- [What to produce] Going from the top of the data below, give again each line through the one containing "(** ** A second child at the hole *)", both ends kept.

- [Supplied material]

Lemma balanced_node b l lft kids :
  balanced (SNode b l lft kids) ↔
  l = (slevel lft + 1)%N ∧ balanced lft ∧ Forall (λ p, slevel p.2 = slevel lft ∧ balanced p.2) kids.
Proof. cbn [balanced]. by rewrite all_Forall. Qed.

Lemma plug_bal f s : balanced (plug f s) ↔ frame_bal f (slevel s) ∧ balanced s.
Proof.
  unfold frame_bal. destruct f as [b l kids|b l lft pre k post]; cbn [plug]; rewrite balanced_node; cbn [flevel fsubs].
  - rewrite Forall_map. tauto.
  - rewrite Forall_cons, !Forall_app, Forall_cons, !Forall_map. cbn. split.
    + intros (-> & Hl & H1 & [Hs Hbs] & H2). rewrite Hs. tauto.
    + intros [(-> & [Hl Hbl] & H1 & H2) Hs]. rewrite Hl. tauto.
Qed.

Lemma slevel_plug f s : slevel (plug f s) = flevel f.
Proof. by destruct f. Qed.

Lemma plug_all_bal fs s : balanced (plug_all fs s) ↔ ctx_bal fs (slevel s) ∧ balanced s.
Proof.
  revert s. induction fs as [|f fs IH]; intros s; [cbn; tauto|].
  change (plug_all (f :: fs) s) with (plug_all fs (plug f s)). rewrite IH, plug_bal, slevel_plug. cbn [ctx_bal]. tauto.
Qed.

(** ** A second child at the hole *)

(** The children of a frame whose hole gets [L], followed by [R] under [p]. *)
Definition fadd (f : frame) (L : shape) (p : K) (R : shape) : shape * list (K * shape) :=
  match f with
  | FLeft _ _ kids => (L, (p, R) :: kids)
  | FKid _ _ lft pre k post => (lft, pre ++ (k, L) :: (p, R) :: post)
  end.

Lemma kids_keys_below lo hi kids : kids_wf lo hi kids → Forall (λ q, below hi q.1) kids.
Proof.
  induction kids as [|[k c] kids IH]; [constructor|]. intros (_ & Hb & _ & Hk). constructor; [|by apply IH].
  by eapply kids_wf_below.
Qed.

Lemma kids_keys_above lo hi kids k0 : kids_wf lo hi kids → below (hi_of kids hi) k0 → Forall (λ q, klt k0 q.1) kids.
Proof.
  revert k0. induction kids as [|[k c] kids IH]; intros k0; [constructor|]. intros (_ & Hb & _ & Hk) H0.
  constructor; [done|]. apply IH; [done|]. eapply below_trans; [exact Hb|]. by apply klt_kleb.
Qed.

(** The parent's search finds the place right after the hole. *)
Lemma fadd_ptrs i f L p R h :
  frame_wf i f → sabove (fbounds f i).1 p → below (fbounds f i).2 p → h = sblock L →
  sblock (fadd f L p R).1 = (fptrs f h).1 ∧
  ∃ j, binary_search p (fptrs f h).2 = inr j ∧
    take j (fptrs f h).2 ++ (p, sblock R) :: drop j (fptrs f h).2 = kid_ptrs (fadd f L p R).2.
Proof.
  intros [Hf _] Hlo Hhi ->. split; [by destruct f|].
  assert (∃ A B, (fptrs f (sblock L)).2 = A ++ B ∧ kid_ptrs (fadd f L p R).2 = A ++ (p, sblock R) :: B ∧
                 Forall (λ q, klt q.1 p) A ∧ Forall (λ q, klt p q.1) B) as (A & B & -> & -> & HA & HB).
  { destruct f as [b l kids|b l lft pre k post]; cbn in *.
    - exists [], (kid_ptrs kids). split_and!; [done|done|constructor|]. unfold kid_ptrs. apply Forall_map.
      exact (kids_keys_above _ _ _ _ Hf Hhi).
    - destruct Hf as (_ & Hpre & _ & Hkb & Hpost). exists (kid_ptrs pre ++ [(k, sblock L)]), (kid_ptrs post).
      unfold kid_ptrs. rewrite !map_app, <- !(assoc_L (++)). cbn [map app fst snd]. split_and!; [done|done| |].
      + apply Forall_app. split; [|by repeat constructor]. apply Forall_map. eapply Forall_impl; [by eapply kids_keys_below|].
        intros q Hq. cbn. eapply klt_trans; [exact Hq|done].
      + apply Forall_map. exact (kids_keys_above _ _ _ _ Hpost Hhi). }
  pose proof (binary_search_place p A B HA HB) as Hj. exists (length A). split; [done|].
  by rewrite take_app_length, drop_app_length.
Qed.

Lemma fadd_wf i f L p R :
  frame_wf i f → shape_wf (fbounds f i).1 (Some p) L → shape_wf (Some p) (fbounds f i).2 R →
  sabove (fbounds f i).1 p → below (fbounds f i).2 p →
  shape_wf i.1 (hi_of (fadd f L p R).2 i.2) (fadd f L p R).1 ∧ kids_wf i.1 i.2 (fadd f L p R).2.
Proof.
  intros [Hf _] HL HR Hlo Hhi. destruct f as [b l kids|b l lft pre k post]; cbn in *; [tauto|].
  destruct Hf as (Hl & Hpre & Hk & Hkb & Hpost). rewrite hi_of_app, kids_wf_app. cbn [hi_of kids_wf].
  split_and!; try done. eapply sabove_trans; [exact Hk|]. by apply klt_kleb.
Qed.

Lemma fadd_entries f L p R :
  entries (fadd f L p R).1 ++ kid_entries (fadd f L p R).2 = fpre f ++ (entries L ++ entries R) ++ fpost f.
Proof.
  destruct f; cbn; [by rewrite <- (assoc_L (++))|]. unfold kid_entries. rewrite map_app, concat_app. cbn.
  by rewrite <- !(assoc_L (++)).
Qed.

Lemma fadd_blocks f L p R :
  blocks (fadd f L p R).1 ++ kid_blocks (fadd f L p R).2 ≡ₚ concat (map blocks (fsubs f)) ++ blocks L ++ blocks R.
Proof.
  destruct f as [b l kids|b l lft pre k post]; cbn; unfold kid_blocks.
  - cbn. rewrite map_map. rewrite (assoc_L (++) (blocks L)). by rewrite (comm (++) (blocks L ++ blocks R)).
  - rewrite !map_app, !concat_app, !map_map. cbn. rewrite <- !(assoc_L (++)). do 2 apply Permutation_app_head.
    rewrite (assoc_L (++) (blocks L)). by rewrite (comm (++) (blocks L ++ blocks R)).
Qed.

Lemma fadd_Forall (P : shape → Prop) f L p R :
  Forall P (fsubs f) → P L → P R → P (fadd f L p R).1 ∧ Forall (λ q, P q.2) (fadd f L p R).2.
Proof.
  destruct f as [b l kids|b l lft pre k post]; cbn.
  - rewrite Forall_map. intros ? ? ?. split; [done|]. by constructor.
  - rewrite Forall_cons, Forall_app, !Forall_map. intros (? & ? & ?) ? ?. split; [done|]. apply Forall_app.
    split; [done|]. by repeat constructor.
Qed.

Lemma fadd_length f L p R : length (fadd f L p R).2 = S (fcount f).
Proof. destruct f; cbn; [done|]. rewrite length_app. cbn. lia. Qed.

(** ** A shape as its top node and its subtrees *)
Definition payload_of (s : shape) : Payload K V :=
  match s with SLeaf _ items => PLeaf items | SNode _ l lft kids => PInternal l (sblock lft) (kid_ptrs kids) end.
Definition subs (s : shape) : list shape :=
  match s with SLeaf _ _ => [] | SNode _ _ lft kids => lft :: map snd kids end.
Definition relabel (b : N) (s : shape) : shape :=
  match s with SLeaf _ items => SLeaf b items | SNode _ l lft kids => SNode b l lft kids end.

Lemma real_subs v s : real v s ↔ v (sblock s) = Some (payload_of s) ∧ Forall (real v) (subs s).
Proof.
  destruct s as [b items|b l lft kids]; [cbn [real sblock payload_of subs]; rewrite Forall_nil; tauto|].
  rewrite real_node. cbn [sblock payload_of subs]. rewrite Forall_cons, Forall_map. tauto.
Qed.

Lemma blocks_subs s : blocks s = sblock s :: concat (map blocks (subs s)).
Proof. destruct s; cbn; [done|]. by rewrite map_map. Qed.

Lemma relabel_facts b s :
  sblock (relabel b s) = b ∧ payload_of (relabel b s) = payload_of s ∧ subs (relabel b s) = subs s ∧
  entries (relabel b s) = entries s ∧ slevel (relabel b s) = slevel s ∧
  (balanced (relabel b s) ↔ balanced s) ∧ ∀ lo hi, shape_wf lo hi (relabel b s) ↔ shape_wf lo hi s.
Proof. by destruct s. Qed.

Lemma subs_wf s lo hi : shape_wf lo hi s → Forall (λ c, ∃ lo hi, shape_wf lo hi c) (subs s).
Proof.
  destruct s as [b items|b l lft kids]; [constructor|]. intros (Hl & Hk & _)%shape_wf_node. cbn.
  constructor; [by eexists _, _|]. clear Hl. apply Forall_map. induction kids as [|[k c] kids IH]; [constructor|].
  destruct Hk as (_ & _ & Hc & Hk). constructor; [by eexists _, _|by apply IH].
Qed.

(** ** The leaf a key belongs to *)
Fixpoint sleaf (key : K) (s : shape) : list (K * V) :=
  match s with
  | SLeaf _ items => items
  | SNode _ _ lft kids =>
      (fix go (kids : list (K * shape)) (cur : list (K * V)) : list (K * V) :=
         match kids with [] => cur | (k, c) :: kids => if kleb k key then go kids (sleaf key c) else cur end)
        kids (sleaf key lft)
  end.

Fixpoint pick (key : K) (cur : shape) (kids : list (K * shape)) : shape :=
  match kids with [] => cur | (k, c) :: kids => if kleb k key then pick key c kids else cur end.

Lemma sleaf_node key b l lft kids : sleaf key (SNode b l lft kids) = sleaf key (pick key lft kids).
Proof.
  cbn [sleaf]. revert lft. induction kids as [|[k c] kids IH]; intros lft; [done|]. cbn [pick].
  destruct (kleb k key); [apply IH|done].
Qed.

Lemma pick_below key cur kids k0 : Forall (λ q, klt k0 q.1) kids → kleb key k0 = true → pick key cur kids = cur.
Proof.
  destruct 1 as [|[k c] kids Hk _]; [done|]. intros Hle. cbn in *.
  by rewrite (proj2 (kleb_false k key) (kle_lt_trans _ _ _ Hle Hk)).
Qed.

(** With the separators of [pre] below [k], the choice is made at [k]. *)
Lemma pick_split key cur pre k c post :
  Forall (λ q, klt q.1 k) pre →
  pick key cur (pre ++ (k, c) :: post) = if kleb k key then pick key c post else pick key cur pre.
Proof.
  intros Hpre. revert cur. induction Hpre as [|[k' c'] pre Hk' _ IH]; intros cur; cbn in *; [done|].
  rewrite IH. destruct (kleb k key) eqn:E; [|done].
  rewrite (klt_kleb k' key); [done|]. by eapply klt_le_trans.
Qed.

- [Exercise response]
Lemma balanced_node b l lft kids :
  balanced (SNode b l lft kids) ↔
  l = (slevel lft + 1)%N ∧ balanced lft ∧ Forall (λ p, slevel p.2 = slevel lft ∧ balanced p.2) kids.
Proof. cbn [balanced]. by rewrite all_Forall. Qed.

Lemma plug_bal f s : balanced (plug f s) ↔ frame_bal f (slevel s) ∧ balanced s.
Proof.
  unfold frame_bal. destruct f as [b l kids|b l lft pre k post]; cbn [plug]; rewrite balanced_node; cbn [flevel fsubs].
  - rewrite Forall_map. tauto.
  - rewrite Forall_cons, !Forall_app, Forall_cons, !Forall_map. cbn. split.
    + intros (-> & Hl & H1 & [Hs Hbs] & H2). rewrite Hs. tauto.
    + intros [(-> & [Hl Hbl] & H1 & H2) Hs]. rewrite Hl. tauto.
Qed.

Lemma slevel_plug f s : slevel (plug f s) = flevel f.
Proof. by destruct f. Qed.

Lemma plug_all_bal fs s : balanced (plug_all fs s) ↔ ctx_bal fs (slevel s) ∧ balanced s.
Proof.
  revert s. induction fs as [|f fs IH]; intros s; [cbn; tauto|].
  change (plug_all (f :: fs) s) with (plug_all fs (plug f s)). rewrite IH, plug_bal, slevel_plug. cbn [ctx_bal]. tauto.
Qed.

(** ** A second child at the hole *)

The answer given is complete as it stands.